> [Task] Starting at the line that contains "Definition emit (n", transcribe every remaining line of the entries exactly, including the last one.
---
(** * VolumeMeasureController: a shallow embedding

    The controller of the volume-measurement tool keeps the parameters of
    an oriented box (anchor corner, two in-plane directions, three signed
    extents), the grid of empty heights of the last refinement and a few
    flags.  This development embeds the parts of the controller that
    decide the measured quantities and proves their properties, and after
    them the gesture handling of the controller, the painting of the
    refined volume, the units of measure, the cube mesh of the painted
    columns and the blocking banner.

    Numbers.  A TypeScript [number] is idealised as a real number: the
    statements are about the arithmetic the code writes down, not about
    rounding, infinities or NaN.  The one place where the code can read
    [undefined] out of an array (the empty-height grid) is modelled
    explicitly.  A law that holds for this arithmetic but not digit for
    digit for doubles is stated up to a tolerance ([agree]).

    Collaborators.  Ray/plane intersection, rotation helpers, shape
    construction and the camera belong to libraries outside the
    repository; they are fields of the records [Collaborators] and [Map] and
    every theorem holds for all of them. *)

From Stdlib Require Import Reals Lra Psatz List Bool Arith ZArith Lia.
Import ListNotations.
Local Open Scope R_scope.

Set Implicit Arguments.

(** ** Vectors (Vector3Util of the toolbox) *)

Module Vec.

Record V3 : Type := mkV3 { x : R; y : R; z : R }.

Definition add (a b : V3) : V3 := mkV3 (x a + x b) (y a + y b) (z a + z b).
Definition sub (a b : V3) : V3 := mkV3 (x a - x b) (y a - y b) (z a - z b).
Definition scale (a : V3) (k : R) : V3 := mkV3 (x a * k) (y a * k) (z a * k).
Definition dot (a b : V3) : R := x a * x b + y a * y b + z a * z b.
Definition cross (a b : V3) : V3 :=
  mkV3 (y a * z b - z a * y b) (z a * x b - x a * z b) (x a * y b - y a * x b).
Definition length (a : V3) : R := sqrt (dot a a).
Definition normalize (a : V3) : V3 := scale a (/ length a).
Definition distance (a b : V3) : R := length (sub a b).

(** [addArray]: the sum of a list of vectors. *)
Definition addArray (vs : list V3) : V3 := fold_left add vs (mkV3 0 0 0).

(** The cartesian geodesy interpolates linearly between two points. *)
Definition interpolate (a b : V3) (t : R) : V3 := add a (scale (sub b a) t).

(** [clamp] of the toolbox's Math module. *)
Definition clamp (v lo hi : R) : R := Rmax lo (Rmin hi v).

End Vec.
Import Vec.

(** ** The controller's data *)

Inductive CreationState : Type :=
| IDLE | CORNER_DEFINED | WIDTH_DEFINED | PLANE_DEFINED | VOLUME_DEFINED
| FACE_RESIZING | RESIZE_ROTATE.

Definition CreationState_eqb (a b : CreationState) : bool :=
  match a, b with
  | IDLE, IDLE | CORNER_DEFINED, CORNER_DEFINED | WIDTH_DEFINED, WIDTH_DEFINED
  | PLANE_DEFINED, PLANE_DEFINED | VOLUME_DEFINED, VOLUME_DEFINED
  | FACE_RESIZING, FACE_RESIZING | RESIZE_ROTATE, RESIZE_ROTATE => true
  | _, _ => false
  end.

Inductive HandleEventResult : Type := EVENT_IGNORED | EVENT_HANDLED.

(** The three notification kinds of the controller's event support. *)
Inductive Notification : Type :=
| VOLUME_MEASUREMENT_UPDATE | VOLUME_MEASUREMENT_READY | VOLUME_MEASUREMENT_END.

(** [getCornerPoints] of an oriented box: eight points, indexed 0..7. *)
Record OrientedBox : Type := mkBox {
  c0 : V3; c1 : V3; c2 : V3; c3 : V3; c4 : V3; c5 : V3; c6 : V3; c7 : V3
}.

(** [createFacePolygons] returns six polygons; the controller only reads
    their focus points. *)
Record Faces : Type := mkFaces {
  f0 : V3; f1 : V3; f2 : V3; f3 : V3; f4 : V3; f5 : V3
}.

(** The part of the map the controller reads: the camera, the pointing
    direction of a view point, the north-facing camera placed at a point
    (forward, up), and the closest surface under the view centre once the
    camera has been moved above a point ([None]: the transformation
    throws). *)
Record Map : Type := mkMap {
  camera_eye : V3;
  camera_forward : V3;
  camera_up : V3;
  calculatePointingDirection : V3 -> V3;
  lookFromNorth : V3 -> V3 * V3;
  closestSurfaceAtCentre : V3 -> option V3
}.

(** The library functions the controller calls without owning them, and
    the user at the abort button. *)
Record Collaborators : Type := mkCollaborators {
  rayPlaneIntersection : V3 -> V3 -> V3 -> V3 -> option V3;
  distanceAlongDirection : V3 -> V3 -> V3 -> R;
  rotateAroundAxis : V3 -> V3 -> R -> V3;
  rotatePointAroundLine : V3 -> V3 -> V3 -> R -> V3;
  angle : V3 -> V3 -> V3 -> R;
  createOrientedBox : V3 -> R -> V3 -> V3 -> OrientedBox;
  createFacePolygons : OrientedBox -> Faces;
  (** whether the user presses the abort button while the n-th camera
      move of a refinement run is in flight *)
  userAborts : nat -> bool
}.

Record Controller : Type := mkController {
  map : option Map;
  _shiftPressed : bool;
  _state : CreationState;
  _firstCorner : option V3;
  _orientation : option V3;
  _orientationComplement : option V3;
  _width : R;
  _depth : R;
  _height : R;
  emptyVolumes : list (list R);
  abort : bool;
  success : bool;
  refinedVolumeCalculation : R;
  resizedFaceIndex : Z;
  _geoHandleSupport : bool;
  _lastRotation : R;
  _rotating : bool;
  (** notifications emitted so far, oldest first *)
  emitted : list Notification
}.

Definition RefinedGridSize : nat := 24.
Definition MAX_SIZE : R := 10000.

(** Field updates. *)
Definition set_state (v : CreationState) (c : Controller) : Controller :=
  mkController (map c) (_shiftPressed c) v (_firstCorner c) (_orientation c)
    (_orientationComplement c) (_width c) (_depth c) (_height c) (emptyVolumes c)
    (abort c) (success c) (refinedVolumeCalculation c) (resizedFaceIndex c)
    (_geoHandleSupport c) (_lastRotation c) (_rotating c) (emitted c).
Definition set_firstCorner (v : option V3) (c : Controller) : Controller :=
  mkController (map c) (_shiftPressed c) (_state c) v (_orientation c)
    (_orientationComplement c) (_width c) (_depth c) (_height c) (emptyVolumes c)
    (abort c) (success c) (refinedVolumeCalculation c) (resizedFaceIndex c)
    (_geoHandleSupport c) (_lastRotation c) (_rotating c) (emitted c).
Definition set_orientation (v : option V3) (c : Controller) : Controller :=
  mkController (map c) (_shiftPressed c) (_state c) (_firstCorner c) v
    (_orientationComplement c) (_width c) (_depth c) (_height c) (emptyVolumes c)
    (abort c) (success c) (refinedVolumeCalculation c) (resizedFaceIndex c)
    (_geoHandleSupport c) (_lastRotation c) (_rotating c) (emitted c).
Definition set_orientationComplement (v : option V3) (c : Controller) : Controller :=
  mkController (map c) (_shiftPressed c) (_state c) (_firstCorner c) (_orientation c)
    v (_width c) (_depth c) (_height c) (emptyVolumes c)
    (abort c) (success c) (refinedVolumeCalculation c) (resizedFaceIndex c)
    (_geoHandleSupport c) (_lastRotation c) (_rotating c) (emitted c).
Definition set_width (v : R) (c : Controller) : Controller :=
  mkController (map c) (_shiftPressed c) (_state c) (_firstCorner c) (_orientation c)
    (_orientationComplement c) v (_depth c) (_height c) (emptyVolumes c)
    (abort c) (success c) (refinedVolumeCalculation c) (resizedFaceIndex c)
    (_geoHandleSupport c) (_lastRotation c) (_rotating c) (emitted c).
Definition set_depth (v : R) (c : Controller) : Controller :=
  mkController (map c) (_shiftPressed c) (_state c) (_firstCorner c) (_orientation c)
    (_orientationComplement c) (_width c) v (_height c) (emptyVolumes c)
    (abort c) (success c) (refinedVolumeCalculation c) (resizedFaceIndex c)
    (_geoHandleSupport c) (_lastRotation c) (_rotating c) (emitted c).
Definition set_height (v : R) (c : Controller) : Controller :=
  mkController (map c) (_shiftPressed c) (_state c) (_firstCorner c) (_orientation c)
    (_orientationComplement c) (_width c) (_depth c) v (emptyVolumes c)
    (abort c) (success c) (refinedVolumeCalculation c) (resizedFaceIndex c)
    (_geoHandleSupport c) (_lastRotation c) (_rotating c) (emitted c).
Definition set_emptyVolumes (v : list (list R)) (c : Controller) : Controller :=
  mkController (map c) (_shiftPressed c) (_state c) (_firstCorner c) (_orientation c)
    (_orientationComplement c) (_width c) (_depth c) (_height c) v
    (abort c) (success c) (refinedVolumeCalculation c) (resizedFaceIndex c)
    (_geoHandleSupport c) (_lastRotation c) (_rotating c) (emitted c).
Definition set_abort (v : bool) (c : Controller) : Controller :=
  mkController (map c) (_shiftPressed c) (_state c) (_firstCorner c) (_orientation c)
    (_orientationComplement c) (_width c) (_depth c) (_height c) (emptyVolumes c)
    v (success c) (refinedVolumeCalculation c) (resizedFaceIndex c)
    (_geoHandleSupport c) (_lastRotation c) (_rotating c) (emitted c).
Definition set_success (v : bool) (c : Controller) : Controller :=
  mkController (map c) (_shiftPressed c) (_state c) (_firstCorner c) (_orientation c)
    (_orientationComplement c) (_width c) (_depth c) (_height c) (emptyVolumes c)
    (abort c) v (refinedVolumeCalculation c) (resizedFaceIndex c)
    (_geoHandleSupport c) (_lastRotation c) (_rotating c) (emitted c).
Definition set_refinedVolumeCalculation (v : R) (c : Controller) : Controller :=
  mkController (map c) (_shiftPressed c) (_state c) (_firstCorner c) (_orientation c)
    (_orientationComplement c) (_width c) (_depth c) (_height c) (emptyVolumes c)
    (abort c) (success c) v (resizedFaceIndex c)
    (_geoHandleSupport c) (_lastRotation c) (_rotating c) (emitted c).
Definition set_lastRotation (v : R) (c : Controller) : Controller :=
  mkController (map c) (_shiftPressed c) (_state c) (_firstCorner c) (_orientation c)
    (_orientationComplement c) (_width c) (_depth c) (_height c) (emptyVolumes c)
    (abort c) (success c) (refinedVolumeCalculation c) (resizedFaceIndex c)
    (_geoHandleSupport c) v (_rotating c) (emitted c).
Definition set_rotating (v : bool) (c : Controller) : Controller :=
  mkController (map c) (_shiftPressed c) (_state c) (_firstCorner c) (_orientation c)
    (_orientationComplement c) (_width c) (_depth c) (_height c) (emptyVolumes c)
    (abort c) (success c) (refinedVolumeCalculation c) (resizedFaceIndex c)
    (_geoHandleSupport c) (_lastRotation c) v (emitted c).
Definition set_resizedFaceIndex (v : Z) (c : Controller) : Controller :=
  mkController (map c) (_shiftPressed c) (_state c) (_firstCorner c) (_orientation c)
    (_orientationComplement c) (_width c) (_depth c) (_height c) (emptyVolumes c)
    (abort c) (success c) (refinedVolumeCalculation c) v
    (_geoHandleSupport c) (_lastRotation c) (_rotating c) (emitted c).
Definition emit (n : Notification) (c : Controller) : Controller :=
  mkController (map c) (_shiftPressed c) (_state c) (_firstCorner c) (_orientation c)
    (_orientationComplement c) (_width c) (_depth c) (_height c) (emptyVolumes c)
    (abort c) (success c) (refinedVolumeCalculation c) (resizedFaceIndex c)
    (_geoHandleSupport c) (_lastRotation c) (_rotating c) (emitted c ++ [n]).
---
> [Result of this task]
Definition emit (n : Notification) (c : Controller) : Controller :=
  mkController (map c) (_shiftPressed c) (_state c) (_firstCorner c) (_orientation c)
    (_orientationComplement c) (_width c) (_depth c) (_height c) (emptyVolumes c)
    (abort c) (success c) (refinedVolumeCalculation c) (resizedFaceIndex c)
    (_geoHandleSupport c) (_lastRotation c) (_rotating c) (emitted c ++ [n]).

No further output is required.